Interesting you say that. When I do software architecting, usually it means coding up and down various levels of abstraction. One would think engineers only want to code... oh well.
A better approach is for the recruiter to state the company's or dept's requirements. Then highlight the issues of the week, quarter, or year. Afterwards, you can let the person try to sell himself. Eventually, if the person discovers that he has to 'code', then he won't even bother with the 2nd interview.
I think an intuitive process work better. Unless you are hiring a salesperson, selling is not necessarily a useful skill. Besides, don't forget you may have to work with that person. Work cultural concerns are equally relavant.
I always try to ask unexpected questions, or even questions for which the "expected" answers are wrong answers. You need to probe the mind.
Randy H,
I'm in mechanical engineering and not software, but I find your comments helpful. Thanks for sharing them. My two cents below.
* Most applicants are over specialized and uninterested in generalizing their knowledge. What is valued more than anything now is flexibility; we source super-specialization when needed from contractors.

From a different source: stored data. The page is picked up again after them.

Lemma finish_safe now op out msgs s0 s : safe now s0 s -> wp D (finish op out msgs) (fun _ s' => safe now s0 s')
    (fun _ s' => safe_failure s0 s') s.
Proof.
  intros (Hok & Hd & Hf). unfold finish, wp. simpl.
  split_and!; [by apply relay_ok_gauges, relay_ok_observability|done|]. by destruct Hf.
Qed.

Lemma in_limiter_wp {A} (m : limM A) s (Q : A -> RelayService S -> Prop) (R : RelayError -> RelayService S -> Prop) :
  (forall l a, m (rs_limiter s) = (l, Ok a) -> Q a (set_limiter l s)) ->
  (forall l e, m (rs_limiter s) = (l, Err e) -> R RelayError_Limiter (set_limiter l s)) ->
  (m (rs_limiter s)).2 <> Panic -> wp D (in_limiter m) Q R s.
Proof.
  intros HQ HR HP. apply wp_zoom. unfold wp. destruct (m (rs_limiter s)) as [l [a|e|]]; simpl in *; eauto; done.
Qed.

Lemma safe_limiter now l s : relay_ok s -> limiter_ok l -> safe now s (set_limiter l s).
Proof. intros. apply safe_same; [by apply relay_ok_limiter|done|by split]. Qed.

Lemma handle_safe c a now r m s :
  relay_ok s -> message_typed m -> (forall mb, may_allocate now r m s mb -> Alloc mb) ->
  op_safe now (handle c a now r m) s.
Proof.
  intros Hok Hty HA. pose proof (ro_limiter _ Hok) as Hl. apply wp_bind, in_limiter_wp.
  - intros l d Hd. apply check_ok in Hd as (Hl' & _); [|done].
    pose proof (safe_limiter now l s Hok Hl') as Hs. destruct d; [|by apply finish_safe].
    apply wp_bind. eapply wp_mono; [apply dispatch_safe; [apply Hs|done|done]| |].
    + intros msgs s1 Hs1. apply finish_safe. by eapply safe_trans.
    + intros e s1 (? & Hm & Hf). split_and!; [done|done|]. eapply fixed_trans; [apply Hs|done].
  - intros l e Hd. apply check_ok in Hd as (Hl' & _); [|done].
    split_and!; [by apply relay_ok_limiter|done|by split].
  - destruct (check _ _ _ _) as [l res] eqn:Hd. by apply check_ok in Hd as (_ & ? & _).
Qed.
End Safety.
Lemma close_each_wp now ids : forall s,
  relay_ok s ->
  wp D (close_each now ids) (fun msgs s' => safe no_allocation now s s' /\ closes ids s s' msgs)
    (fun _ s' => loop_failure now s s') s.
Proof.
  induction ids as [|id ids IH]; intros s Hok; simpl.
  { apply wp_ret. split; [by apply safe_refl|apply closes_nil]. }
  apply wp_bind, wp_get. destruct (rs_mailboxes s !! id) as [mb|] eqn:Hm.
  2: { eapply wp_mono; [by apply IH| |done]. intros ? s1 [? ?]. split; [done|]. apply closes_skip; [done|].
       intros; congruence. }
  destruct (is_terminal (mb_status mb)) eqn:Hterm.
  { eapply wp_mono; [by apply IH| |done]. intros ? s1 [? ?]. split; [done|]. apply closes_skip; [done|].
    intros; congruence. }
  destruct (ix_ok _ _ _ _ _ (ro_indexed _ Hok) id mb Hm) as (Hmok & _ & _).
  apply wp_bind, wp_lift. destruct (transition mb now _) as [t|e|] eqn:Ht; simpl.
  - apply wp_bind. eapply wp_mono;
      [eapply (quiet_commit_wp D no_allocation put_dies remove_dies id mb now (MailboxCommand_Close Membership_Allocator) t s Hok Hm I Ht); [by intros h ?%elem_of_nil|done]| |].
    + intros _ s1 [Hs1 Hcom]. apply wp_bind. eapply wp_mono; [apply IH, Hs1| |].
      * intros msgs s2 [Hs2 Hcl]. apply wp_ret. split; [by eapply safe_trans|].
        eapply closes_step; eauto using committed_closed_one.
      * intros e s2. by apply loop_failure_later.
    + intros e s1 Hf. exists s. split; [by apply safe_refl|done].
  - exfalso. by destruct (close_accepted mb now e Hmok Hterm).
  - exfalso. pose proof (transition_sound mb now (MailboxCommand_Close Membership_Allocator) Hmok I) as Hs.
    by rewrite Ht in Hs.
Qed.

Lemma emergency_close_wp now s :
  relay_ok s ->
  wp D (emergency_close now)
    (fun msgs s' => safe no_allocation now (disable_allocation s) s' /\
       (forall id mb, rs_mailboxes s' !! id = Some mb -> is_terminal (mb_status mb) = true) /\
       exists all, msgs = deduplicate_routes all /\
         forall m, m ∈ all <-> told_closed (bmap_keys (rs_mailboxes s)) s m)
    (fun _ s' => loop_failure now (disable_allocation s) s') s.
Proof.
  intros Hok. apply wp_bind, wp_modify. pose proof (relay_ok_disable s Hok) as Hok0.
  apply wp_bind, wp_get. apply wp_bind.
  eapply wp_mono; [apply (close_each_wp now _ (disable_allocation s) Hok0)| |done].
  intros msgs s1 [(Hok1 & Hd & [Hcf Hb]) [Hcl Hmsg]]. apply wp_bind, wp_modify, wp_ret. split_and!.
  - split_and!; [by apply relay_ok_gauges|done|by split].
  - intros id mb Hm. destruct (Hcl id mb Hm) as (mb0 & Hm0 & Ht). apply Ht. left.
    apply elem_of_bmap_keys. simpl. eauto.
  - exists msgs. split; [done|]. intros m. by rewrite Hmsg.
Qed.
End Loops.

(** ** Construction from a store *)

Section Restart.
Context `{Sha256}.

Definition loaded_ok (l : Loaded) : Prop :=
  indexed (ld_mailboxes l) (ld_nameplates l) (ld_hashes l) (ld_expiries l) (ld_queue l).

Lemma insert_hashes_some hs set set' :
  insert_hashes hs set = Some set' <->
  NoDup hs /\ (forall h, h ∈ hs -> h ∉ set) /\ set' = list_to_set hs ∪ set.
Proof.
  revert set. induction hs as [|h hs IH]; intros set; simpl.
  - split; [intros [= <-]|intros (_ & _ & ->)]; [|f_equal; set_solver].
    split_and!; [constructor|set_solver|set_solver].
  - case_bool_decide as Hin.
    + split; [done|]. intros (_ & Hfr & _). exfalso. apply (Hfr h); set_solver.
    + rewrite IH, NoDup_cons. split.
      * intros (Hnd & Hfr & ->). split_and!; [|done| |set_solver].
        -- intros Hh. apply (Hfr h Hh). set_solver.
        -- intros h' [->|Hh']%elem_of_cons; [done|]. specialize (Hfr h' Hh'). set_solver.
      * intros ([Hh Hnd] & Hfr & ->). split_and!; [done| |set_solver].
        intros h' Hh' [->%elem_of_singleton|?]%elem_of_union; [done|]. apply (Hfr h'); set_solver.
Qed.

Lemma load_mailbox_ok mb l l' :
  loaded_ok l -> mailbox_ok mb -> load_mailbox mb l = Ok l' ->
  loaded_ok l' /\ ld_mailboxes l' = <[mb_mailbox_id mb := mb]> (ld_mailboxes l).
Proof.
  intros Hl Hok. unfold load_mailbox. intros (np & Hnp & Hd)%bind_ok.
  apply bind_ok in Hd as (hs & (Hnd & Hfr & ->)%ok_or_ok%insert_hashes_some & Hd).
  apply bind_ok in Hd as (q & [-> _]%ok_or_ok%checked_add_some & Hd).
  case_bool_decide as Hdup; [done|]. injection Hd as <-. simpl. split; [|done].
  apply eq_None_not_Some in Hdup. unfold loaded_ok. simpl.
  assert (np = match mb_nameplate mb with Some n => <[n := mb_mailbox_id mb]> (ld_nameplates l)
                                        | None => ld_nameplates l end /\
    forall n, mb_nameplate mb = Some n -> ld_nameplates l !! n = None) as [-> Hn].
  { destruct (mb_nameplate mb) as [n|]; [|by injection Hnp as <-]. case_bool_decide as Hs; [done|].
    injection Hnp as <-. split; [done|]. intros n' [= <-]. by apply eq_None_not_Some. }
  by apply indexed_insert.
Qed.

Lemma load_mailboxes_ok mbs : forall l l',
  loaded_ok l -> Forall mailbox_ok mbs -> load_mailboxes mbs l = Ok l' -> loaded_ok l'.
Proof.
  induction mbs as [|mb mbs IH]; intros l l' Hl Hmbs; simpl; [by intros [= <-]|].
  inv Hmbs. intros (l1 & Hl1 & Hrest)%bind_ok. apply load_mailbox_ok in Hl1 as [? _]; eauto.
Qed.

That's why I don't want to go on to graduate school...too much specialization. I might actually become *less* employable.
* Anyone with more than 5 years experience wants to "be a manager", even though they have all the people skills of a feral labradoodle.
Not me. I like doing technical stuff and I realize my people skills aren't so great.
* Many are offended at the notion that they have to act as Business Analyst as much as Genius Technologist in order to be successful. We can outsource/offshore/automate the purely deterministic part of your job, but the reason we need an actual person is for inductive, heuristic, and judgmental skills. Sadly, so many Engineers seem to think that those things are "someone else's job".
I've been guilty of this, yes. I think it comes from spending 4-5 years in brutal technical education. Plus there's sort of a "geek culture" where technical ability is the "be all and end all."
* Testing. I can't tell you how many applicants (in software specifically) I've binned simply based upon their reaction when they realize that I consider testing skills to be among their first and foremost fundamental skills.
Most of the rest "want to be an architect" or any of the derivative "I don't want to code"
Even though I'm a mechanical I've done some coding and debugging. I actually find the, coding, debugging, and testing part of the job very satisfying. Does that make me a masochist? ;-)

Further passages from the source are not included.